Some devices need longer to turn on before the HDMI 'handshake' can take place properly.

-KP


----------



## cwerdna (Feb 22, 2001)

kpeters59 said:


> It's also possible that if you just change the order that you turn things on it might fix it.
> 
> I just read an article that indicated that 'best practice' is to turn things on in 'reverse' order. I'd suppose that means TiVo first, then A/V Receiver, then TV...
> 
> Some devices need longer to turn on before the HDMI 'handshake' can take place properly.


Have a pointer to the article?

*Side note*, don't want to go too far OT: I'm using a very old (2008 era, IIRC) Samsung HL61A750 (DLP RPTV w/3 LEDs and no color wheel) w/a very old Yamaha RX-V1800 receiver and it seems like to avoid a falling back to 720p problem (usually accompanied by green flashes no the TV upon powerup), turning on my receiver first and waiting for it to click before turning on my TV works best.

If I don't do that, sometimes my TV will fallback to 720p and have a bunch of green flashes for awhile. I end up having to monkey w/the the Bolt+ settings to disable 720p and re-enable 1080i. I recall there are a bunch of 1080i and 1080p choices, and sometimes having multiples ones of those enabled causes problems.

I have power saving on TiVo Bolt+ completely off. I want the unit running 24/7 so it's always buffering some channels, like Series 1 thru 3 always did.

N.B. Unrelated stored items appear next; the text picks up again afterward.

(** * polypaper: sizing, fill simulation, gating and ledger

    A shallow embedding of the paper-trading engine ([polytrader]) and of
    the spread monitor ([spread_monitor.py]).

    Python floats are read as exact rationals ([Q]): the statements over
    [Q] are about the arithmetic the program intends, and an equality of
    amounts ([Qeq], [==]) holds of the running program up to rounding.
    Where rounding decides what the program does, the order-book walk is
    given once more on binary64 numbers ([Binary64]) and evaluated
    there.  The fair-value formula needs [log], [sqrt] and [erf] and is
    stated over [R]. *)

From Stdlib Require Import PrimFloat.
From Stdlib Require Import Reals Lra.
From Stdlib Require Import QArith Qminmax Qround Lqa Lia ZArith List Bool.
From stdpp Require Import gmap strings.

Local Open Scope Q_scope.

(** ** Python's [min] and [max] on numbers

    [max(a, b)] keeps [a] unless [b > a]; [min(a, b)] keeps [a] unless
    [b < a].  The three-argument [min] folds from the left. *)

Definition fmax (a b : Q) : Q := if Qlt_le_dec a b then b else a.
Definition fmin (a b : Q) : Q := if Qlt_le_dec b a then b else a.
Definition fmin3 (a b c : Q) : Q := fmin (fmin a b) c.

(** [x <= y] and [x < y] as the tests the interpreter evaluates. *)
Definition leb (x y : Q) : bool := if Qlt_le_dec y x then false else true.
Definition ltb (x y : Q) : bool := if Qlt_le_dec x y then true else false.

(** ** Shared records ([polytrader/types.py]) *)

Record Signal := {
  sig_side : string;          (* buy_yes | buy_no *)
  sig_token_id : string;
  market_price : Q;
  model_price : Q;
  edge : Q;
  confidence : Q
}.

Record SizedOrder := {
  ord_side : string;
  ord_token_id : string;
  order_usd : Q;
  full_kelly_meta : Q
}.

Record FillResult := {
  avg_price : Q;
  shares : Q;
  spent_usd : Q;
  levels_used : nat;
  slippage_bps : Q
}.

(** ** Fractional Kelly ([polytrader/sizers/kelly.py], and the same rule
    inlined in [spread_monitor.evaluate_market]) *)

Module Kelly.

Record KellySizer := { fraction : Q; max_usd : Q }.

(** [KellySizer.__init__] *)
Definition init (fraction0 max_usd0 : Q) : KellySizer :=
  {| fraction := fmin (fmax fraction0 0) 1; max_usd := fmax max_usd0 0 |}.

(** The clamped market price [q] and model probability [p]. *)
Definition clamp_q (market_px : Q) : Q := fmin (fmax market_px (1 # 1000000)) (999999 # 1000000).
Definition clamp_p (model_px : Q) : Q := fmin (fmax model_px 0) 1.

(** [full_kelly] of [KellySizer.size]. *)
Definition full_kelly (market_px model_px : Q) : Q :=
  let q := clamp_q market_px in
  let p := clamp_p model_px in
  fmax 0 (fmin 1 ((p - q) / (1 - q))).

(** [KellySizer.size] *)
Definition size (self : KellySizer) (signal : Signal) (cash : Q) : option SizedOrder :=
  let fk := full_kelly (market_price signal) (model_price signal) in
  let scaled := fraction self * fk in
  let order := fmin3 (fmax cash 0 * scaled) (max_usd self) (fmax cash 0) in
  if leb order 0 then None
  else Some {| ord_side := sig_side signal; ord_token_id := sig_token_id signal;
               order_usd := order; full_kelly_meta := fk |}.

(** [kelly_full] of [spread_monitor.evaluate_market], which also floors
    the denominator. *)
Definition kelly_full (market_px model_px : Q) : Q :=
  let q := clamp_q market_px in
  let p := clamp_p model_px in
  fmax 0 (fmin 1 ((p - q) / fmax (1 - q) (1 # 1000000))).

End Kelly.

(** ** Order-book walk ([polytrader/fill_engine.py])

    Amounts are exact here.  How two amounts compare can differ in the
    running program by a rounding error; [Binary64] below has the same
    walk on binary64 numbers. *)

Module Fill.

(** One entry of [book["asks"]].  A field is [None] when reading it and
    converting it with [float] raises (missing key, not a number, entry
    not a mapping). *)
Record Level := { price : option Q; size : option Q }.

Definition lvl (px sz : Q) : Level := {| price := Some px; size := Some sz |}.

(** The loop variables of [simulate_buy]. *)
Record Walk := {
  remaining_usd : Q;
  spent : Q;
  acquired : Q;     (* [shares] *)
  levels : nat
}.

Definition eps : Q := 1 # 1000000000.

When I used TiVo HD, I was resigned to it ALWAYS falling back to 720p over HDMI. The workaround at TivoHD FAQ: Overview, Using TiVo, Tips, and Issues under "15. Certain Yamaha receivers reset the TiVo output setting" didn't help at all. So, usually I usually watched TiVo HD via component, to avoid this. This is obviously not a choice w/the Bolt or Bolt+.


----------



## kpeters59 (Jun 19, 2007)

kpeters59 said:


> I just read an article that indicated that 'best practice' is to turn things on in 'reverse' order. I'd suppose that means TiVo first, then A/V Receiver, then TV...
> 
> Some devices need longer to turn on before the HDMI 'handshake' can take place properly.
> 
> -KP


I can't find what I was reading.

I remember that it was on AVSForum.
I was researching a dead Oppo BDP-93 and that happened to be mentioned on the page.

I found several other similar articles and one of them actually listed my supposition the OTHER way around. TV On, pause, AVR On, pause, Source On.

-KP


----------



## danm628 (May 14, 2002)

Actually it could be the HDMI cable. A few years ago I setup my HDTV, receiver and TiVo I used HDMI cables from the local store. I was always getting video drop outs and occasionally getting HDMI handshake errors.

I finally replaced all of the HDMI cables with Amazon Basics 4K HDMI cables. No problems since then. I knew better than buying the cheap cables at the local store but convenience won out over doing it right.

HDMI is a fairly high speed signal for a digital cable. If the cable doesn't quite meet the specifications it will work sometimes and then fail randomly. A bad cable can also pick up noise (crosstalk) from other cables that are near it.


----------